Uma recuperação completa aos níveis anteriores à crise parece impossível até que a covid-19 seja controlada – uma perspectiva que é especialmente verdadeira a setores como turismo, transportes e entretenimento, cuja expectativa é de prolongamento das restrições.

O impacto no mercado de trabalho tem sido pior do que o estimado inicialmente, e não será possível uma recuperação significativa neste segundo semestre mesmo no cenário mais otimista, segundo a Organização Internacional do Trabalho (OIT). Na semana passada, a OIT estimou que a média de horas de trabalho no segundo trimestre foi 14% mais baixa do que antes do vírus, o que equivaleria a uma perda de 400 milhões de vagas de período integral.

“Embora pareça provável que haja um repique de curto prazo na atividade econômica como reação ao abrandamento das medidas de confinamento, nossa expectativa é de que a subsequente retomada seja longa e árdua”, disse Joachim Fels, do fundo hedge Pacific Investment Management (Pimco).

Há ainda outros desafios. Níveis recordes de dívida restringirão o quanto os governos poderão oferecer em termos de apoio adicional – além do estímulo fiscal de US$ 11 trilhões já em andamento.

Os governos discutem como prorrogar ou acabar medidas com curto prazo de alto custo para financiar salários e manter empresas vivas ao mesmo tempo em que se preparam para adotar estímulos de longo prazo destinados a impulsionar uma recuperação.
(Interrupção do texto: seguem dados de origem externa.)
(** C18. A background save is atomic and comes to an end. Provided that the store at the fork is
    one the format can hold ([store_dumpable]: no empty containers, no empty elements, keys that
    are C strings), that the children of earlier saves have exited and none is started while
    this one runs (src/lkvdb.cpp:38), and that the disk is never full (src/lkvdb.cpp:52): from
    the fork on, whatever else the server does meanwhile, and even if the child is killed, the
    dump file is what it was until the child has saved, from then on it is the whole snapshot,
    and loading it gives the store as it was at the fork; the child takes a bounded number of
    steps, has one to take until it exits, and exits with 0 only when it has saved. *)
Theorem bgsave_saves (envs : nat -> Env) (s0 s s' : sys (Engine * nat)) (pid : nat) (kv : KVContainer) (dst : list ascii)
    (m : astore) (ls : list label) :
  kv_repr kv m -> store_dumpable m -> files_ok (s_files s0) ->
  (forall pid' ch, s_children s0 !! pid' = Some ch -> exists code, c_pc ch = Exited code) ->
  LiteKVBackgroundSave dst pid kv s0 = Some s -> Forall one_save ls -> sys_run (engine_step envs) own_tick s ls = Some s' ->
  exists file,
    (forall now, exists ld, LiteKVLoad (λ _, now) file empty_state = Some (ld, true) /\ kv_repr (ld_kv ld) m) /\
    (child_steps pid ls <= length (StopServeSockets (server_ (s_parent s0))) + length file + 4)%nat /\
    match s_children s' !! pid with
    | Some ch =>
        (c_pc ch = Exited 0 -> content (s_files s') dst = Some file) /\
        (c_pc ch <> Exited 0 -> content (s_files s') dst = content (s_files s0) dst) /\
        ((forall code, c_pc ch <> Exited code) -> exists ans s1, sys_step (engine_step envs) own_tick s' (SChild pid ans) = Some s1)
    | None => content (s_files s') dst = content (s_files s0) dst \/ content (s_files s') dst = Some file
    end.
Proof.
  intros Hkv Hm Hfs Hoth Hfork Hls Hrun. destruct (snapshot_loads_all kv m Hkv Hm) as (buf & Hsnap & Hload).
  exists (LiteKVSave buf). split; [exact Hload|]. set (old := content (s_files s0) dst).
  assert (one_child pid old (LiteKVSave buf) dst kv s /\ child_left pid (LiteKVSave buf) s =
      (length (StopServeSockets (server_ (s_parent s0))) + length (LiteKVSave buf) + 4)%nat) as [Hone Hleft].
  { unfold LiteKVBackgroundSave in Hfork. case_decide; [done|]. destruct (procs (s_kernel s0) !! O); [|done]. cbn [mbind option_bind] in Hfork.
    destruct (procs (s_kernel s0) !! pid); [done|]. destruct (s_children s0 !! pid); [done|]. injection Hfork as <-. split.
    - split; cbn [s_children s_files].
      + rewrite lookup_insert_eq. do 2 (split; [done|]). by split.
      + intros pid' ch Hne Hch. rewrite lookup_insert_ne in Hch by done. by eapply Hoth.
    - unfold child_left. cbn [s_children]. by rewrite lookup_insert_eq. }
  split.
  { rewrite <- Hleft. pose proof (child_steps_bounded _ own_tick pid old (LiteKVSave buf) dst buf kv Hsnap eq_refl ls s s' Hone Hls Hrun). lia. }
  destruct (one_child_run _ own_tick pid old (LiteKVSave buf) dst buf kv Hsnap eq_refl ls s s' Hone Hls Hrun) as [Hself _].
  destruct (s_children s' !! pid) as [ch|] eqn:Ech; [|exact Hself]. destruct Hself as (Ekv & Ed & Hs). split; [|split].
  - intros Epc. rewrite Epc in Hs. exact (proj2 Hs).
  - intros Hne. destruct Hs as [_ Hs]. destruct (c_pc ch) as [calls|b|i off rest| |code]; [done|by destruct Hs..|].
    cbn in Hs. destruct (code =? 0) eqn:Ec; [|exact Hs]. apply Z.eqb_eq in Ec. by subst code.
  - intros Hpc. destruct (child_step_exists pid buf kv Hsnap (s_kernel s') (s_files s') ch Ekv Hpc) as (ans & [[k fs] ch'] & _ & E).
    exists ans. cbn [sys_step]. rewrite Ech. cbn [mbind option_bind]. rewrite E. by eexists.
Qed.

(** C38. A client that leaves too early. When the connection of a session is closed while a
    child still has its socket open, the parent's [close] does not take the socket out of
    the epoll instance, since it is not the last descriptor, and nothing else does: the
    kernel keeps reporting it, with a pointer to the session that is freed, and the next
    event for it is undefined. *)
Theorem bgsave_dangling (envs : nat -> Env) (s : sys (Engine * nat)) (pid : nat) (p : Process) (name : list ascii) (sess : Session)
    (events : Z) (reads : list read_answer) (answers : list send_answer) :
  isolated s -> pid <> O -> procs (s_kernel s) !! pid = Some p -> Some name ∈ fds p ->
  sessions_ (server_ (s_parent s)) !! name = Some sess -> interested (Server.mask sess) events EPOLLIN = true -> stops reads = true ->
  exists s', sys_step (engine_step envs) own_tick s (SEvent (FSession name events reads answers)) = Some s' /\
    is_Some (watch (s_kernel s') !! Some name) /\
    forall events reads answers, sys_step (engine_step envs) own_tick s' (SEvent (FSession name events reads answers)) = None.
Proof.
  intros [Hr Hp Hw Hc Hpid] Hne Hlp Hfd Hs Hev Hst. cbn [sys_step loop_event]. rewrite Hs. cbn [mbind option_bind]. rewrite Hev.
  rewrite (ReadProc_hangup _ _ _ _ reads sess Hst Hs). cbn [mbind option_bind].
  set (sv' := drop_session _ name). eexists. split; [reflexivity|].
  destruct (foldl_subscriptions name (subscribed_channels sess) (server_ (s_parent s))) as [Hd Hi]. split.
  - unfold parent_kernel, settle. cbn [s_kernel server_ watch procs]. rewrite map_lookup_filter, lookup_union, Hw, !watched_by_lookup.
    cbn [sv' drop_session interest]. rewrite lookup_delete_eq, (left_id_L None _).
    destruct (interest (server_ (s_parent s)) !! name) as [m|] eqn:Em.
    + cbn. rewrite option_guard_True; [by eexists|]. apply elem_held. exists pid, p. by rewrite lookup_insert_ne.
    + apply not_elem_of_dom in Em. unfold registered in Hr. rewrite Hr in Em. by apply not_elem_of_dom in Em; rewrite Hs in Em.
  - intros ev data ans. cbn [s_parent server_ sv' drop_session sessions_]. by rewrite lookup_delete_eq.
Qed.

(** A full disk: what could not be written is not noticed, and the part that was replaces
    the last good file. *)
Lemma full_disk_replaces fs dst i off rest : files_ok fs -> dir fs !! tmp_dst dst = Some i ->
  exists fs1 fs2, save_step AnsFull fs dst (Writing i off rest) = Some (fs1, Renaming) /\
    save_step AnsOk fs1 dst Renaming = Some (fs2, Exited 0) /\ content fs2 dst = blocks fs !! i.
Proof.
  intros [_ Hok] Hd. exists fs. destruct (Hok _ _ Hd) as [_ [c Hc]]. cbn [save_step]. unfold rename. rewrite Hd. cbn [mbind option_bind].
  eexists. split; [by destruct rest|]. split; [done|]. unfold content. cbn. by rewrite lookup_insert_eq.
Qed.
(* ===== verification/ConfigFacts.v ===== *)
(** * ConfigFacts: what a configuration file sets

    The order in which the items are applied, the ranges of what is set, files written
    as the documentation says, and lines with too many or too few words. *)

From S2P Require Import Prelude Numerals Doubles.
From stdpp Require Import list gmap fin_maps.
From Stdlib Require Import SpecFloat.
From S2P Require Import Config.

Local Open Scope Z_scope.

(** ** The items *)

(** The member an assignment is to. *)
Definition member (a : assignment) : list ascii :=
  match a with
  | SetIp _ => bs "ip" | SetPort _ => bs "port" | SetAppendonly _ => bs "appendonly" | SetDumpfile _ => bs "dumpfile"
  | SetCachesize _ => bs "dump-cachesize" | SetFlushInterval _ => bs "dump-flush-interval"
  | SetLkvdb _ => bs "lkvdb-dumpfile" | SetLru _ => bs "lru-enable" | SetRatio _ => bs "lru-trigger-ratio"
  | SetMemory _ => bs "max-memory-limit" | SetInterval _ => bs "keepalive-interval" | SetCnt _ => bs "keepalive-cnt"
  | SetNothing => []
  end.

(** The values that are assigned. *)
Definition in_range (a : assignment) : Prop :=
  match a with
  | SetIp x => ValidateIpv4 x = true
  | SetPort x | SetCachesize x => in_i32 x
  | SetFlushInterval x | SetMemory x => in_u64 x
  | SetRatio x => x = S754_nan \/ SFltb (S754_zero false) x && SFleb x (double_of_Z 1) = true
  | SetInterval x => 30 <= x <= 100
  | SetCnt x => 1 <= x <= 15
  | _ => True
  end.

Lemma SFcompare_finite_opp m1 e1 m2 e2 :
  SFcompare (S754_finite false m2 e2) (S754_finite false m1 e1) =
  CompOpp <$> SFcompare (S754_finite false m1 e1) (S754_finite false m2 e2).
Proof.
  cbn. f_equal. rewrite (Z.compare_antisym e1 e2). destruct (e1 ?= e2); [|done..]. cbn.
  change (PosDef.Pos.compare_cont Eq m2 m1) with (Pos.compare m2 m1).
  change (PosDef.Pos.compare_cont Eq m1 m2) with (Pos.compare m1 m2). by rewrite Pos.compare_antisym.
Qed.

Lemma clamp_ratio_range f : in_range (SetRatio (clamp_ratio f)).
Proof.
  cbn [in_range]. unfold clamp_ratio. change (double_of_Z 1) with (S754_finite false 4503599627370496 (-52)).
  destruct f as [[]|[]| |[] m e]; try (right; reflexivity); [by left|].
  change (SFleb (S754_finite false m e) (S754_zero false)) with false. cbn [orb].
  pose proof (SFcompare_finite_opp 4503599627370496 (-52) m e) as Ho.
  destruct (SFltb (S754_finite false 4503599627370496 (-52)) (S754_finite false m e)) eqn:E.
  - change (SFltb (S754_zero false) (S754_finite false m e)) with true. cbv iota beta.
    unfold SFltb in E |- *. rewrite Ho. right.
    destruct (SFcompare (S754_finite false 4503599627370496 (-52)) (S754_finite false m e)) as [[]|]; try done.
  - right. unfold SFltb, SFleb in *. rewrite Ho.
    destruct (SFcompare (S754_finite false 4503599627370496 (-52)) (S754_finite false m e)) as [[]|] eqn:Ec; try done.
Qed.

Lemma CanConvertToInt32_range s d : in_i32 d -> in_i32 (default d (CanConvertToInt32 s)).
Proof. intros Hd. destruct (CanConvertToInt32 s) as [z|] eqn:E; [|done]. by apply CanConvertToInt32_iff in E as [? _]. Qed.

Lemma CanConvertToUInt64_range s d : in_u64 d -> in_u64 (default d (CanConvertToUInt64 s)).
Proof.
  intros Hd. unfold CanConvertToUInt64. case_decide; [done|]. unfold stoull.
  destruct (strtoull (c_str s)) as [[v n] e] eqn:E. case_decide; [done|]. destruct e; [done|]. cbn.
  unfold strtoull in E. case_decide; [by injection E as <- <-|]. destruct (_ >? UINT64_MAX) eqn:Em; [done|].
  assert (0 <= digits_value (sc_digits (scan_number (c_str s)))) as Hp; [|].
  2: { injection E as <- _. bools. destruct (sc_neg _); [apply u64_range|unfold in_u64; lia]. }
  assert (exists t, sc_digits (scan_number (c_str s)) = take (count_while is_digit t) t) as [t ->].
  { unfold scan_number. destruct (drop _ (c_str s)) as [|[[] [] [] [] [] [] [] []] t]; by eexists. }
  clear. unfold digits_value.
  assert (forall a, 0 <= a -> 0 <= foldl (λ a c, a * 10 + (Z_of_byte c - 48)) a (take (count_while is_digit t) t)) as H; [|by apply H].
  induction t as [|c t IH]; intros a Ha; [done|]. cbn [count_while]. destruct (is_digit c) eqn:Ec; [|done]. cbn [take foldl].
  apply IH. unfold is_digit in Ec. bools. lia.
Qed.

(** An item is an assignment to the member it names, or an exception. *)
Lemma init_item_assigns key value :
  (forall c, init_item key value c = None) \/
  exists a, (forall c, init_item key value c = Some (set_member a c)) /\ (a = SetNothing \/ member a = key) /\ in_range a.
Proof.
  assert (forall a, (a = SetNothing \/ member a = key) -> in_range a ->
    exists a', (forall c, Some (set_member a c) = Some (set_member a' c)) /\ (a' = SetNothing \/ member a' = key) /\ in_range a') as Hgo
    by (intros a Hm Hr; by exists a).
  assert (exists a', (forall c, Some c = Some (set_member a' c)) /\ (a' = SetNothing \/ member a' = key) /\ in_range a') as Hno.
  { exists SetNothing. split; [by intros []|]. split; [by left|done]. }
  unfold init_item. case_decide; [by right|]. case_decide; [by right|].
  case_decide as Hip. { right. destruct (ValidateIpv4 value) eqn:Ev; [|done]. apply Hgo; [by right|done]. }
  do 11 (try (case_decide as Hk; [subst key; try (right; apply Hgo; [by right|]; clear Hgo Hno)|clear Hk])); try exact I.
  - by apply CanConvertToInt32_range.
  - by apply CanConvertToInt32_range.
  - by apply CanConvertToUInt64_range.
  - apply clamp_ratio_range.
  - destruct (stoll value) as [|num]; [by left|]. right. apply Hgo; [by right|apply u64_range].
  - cbn [in_range]. set (i := default _ _). destruct ((i <? 30) || (i >? 100)) eqn:E; [unfold CONFIG_DEFAULT_KEEPALIVE_INTERVAL; lia|]. bools. lia.
  - cbn [in_range]. set (i := default _ _). destruct ((i <? 1) || (i >? 15)) eqn:E; [unfold CONFIG_DEFAULT_KEEPALIVE_CNT; lia|]. bools. lia.
  - by right.
Qed.
(* ===== verification/RewriteFacts.v ===== *)
(** * RewriteFacts: the compacted file gives the same data

    What a command does to its key alone ([effect]); the commands of a key, sifted,
    simulated and replaced by one ([canon]); and the new file, whose replay gives the
    store of the old one, without its empty containers. *)

From S2P Require Import Prelude Encoding Numerals Str Buffer Protocol Core CoreSpec CoreFacts Server Persistence PersistenceFacts Commands CommandsSpec CommandsFacts EngineFacts Recovery.
From stdpp Require Import list gmap fin_maps.
From S2P Require Import ConfigFacts Rewrite.

Local Open Scope Z_scope.

(** ** The commands of a log *)

(** Those that [RemoveRedundancy] knows, each on one key. An index that counts from the
    end of the list is not one of the simulation. *)
Definition rewritable (c : command) : Prop :=
  match c with
  | CSet _ _ | CIncr _ | CDecr _ | CIncrBy _ _ | CDecrBy _ _ | CAppend _ _ | CPush _ _ _ | CPop _ _
  | CHSet _ _ | CHDel _ _ | CSAdd _ _ | CSRem _ _ => True
  | CDel keys => length keys = 1%nat
  | CLSet _ index _ => 0 <= index
  | _ => False
  end.

Definition cmd_key (c : command) : list ascii := default [] (cmd_args c !! 1%nat).

Lemma rewritable_args c : rewritable c -> exists op rest, cmd_args c = op :: cmd_key c :: rest.
Proof.
  destruct c; cbn [rewritable cmd_args]; try done; unfold cmd_key; cbn [cmd_args]; try (intros; by eexists _, _).
  destruct keys as [|k []]; [done|by eexists _, _|done].
Qed.

(** ** A key alone *)

Definition slot (key : list ascii) (v : option aval) : astore :=
  match v with Some a => {[Key_std key := a]} | None => ∅ end.

(** The value of the key after the command, and whether the command is logged. *)
Definition effect (c : command) (v : option aval) : option aval * bool :=
  let '(m, _, b) := cmd_spec (slot (cmd_key c) v) c in (m !! Key_std (cmd_key c), b).

Lemma alone_lookup key v : slot key v !! Key_std key = v.
Proof. destruct v; cbn [slot]; [apply lookup_singleton_eq|apply lookup_empty]. Qed.

(** An outcome on the store and one on the key alone that agree. *)
Definition agrees (k : list ascii) (m : astore) (o o' : outcome) : Prop :=
  o.1.1 = partial_alter (λ _, o'.1.1 !! k) k m /\ o.2 = o'.2.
Essa tomada de crédito não ocorrerá sem que hajam efeitos colaterais, como manter empresas “zumbis” funcionando, de acordo com Alicia Garcia Herrero, economista-chefe para a região Ásia-Pacífico da Natixis.

“Se não houver uma redução da dívida, voltar aos níveis anteriores à crise levará ainda mais tempo”, disse Garcia Herrero.

Enquanto isso, os BCs reduziram as taxas de juro de referência para novas mínimas, com alguns adotando taxas negativas. Em uma tentativa de limitar as taxas de mercado, os BCs vêm comprando vários tipos de ativos e continuam a ajustar seu conjunto de instrumentos de política monetária, sugerindo que podem vir mais inovações pela frente.

Economistas do Morgan Stanley preveem que a expansão acumulada dos balanços patrimoniais dos bancos centrais dos EUA, zona do euro, Japão e do Reino Unido chegue a US$ 13 trilhões até o fim de 2021.

Mesmo assim, ainda é muito cedo para concluir que essas medidas serão suficientes, disse Kazuo Momma, que já foi o responsável pela política monetária do Banco do Japão (BC japonês). “A crise está longe de terminar”, disse.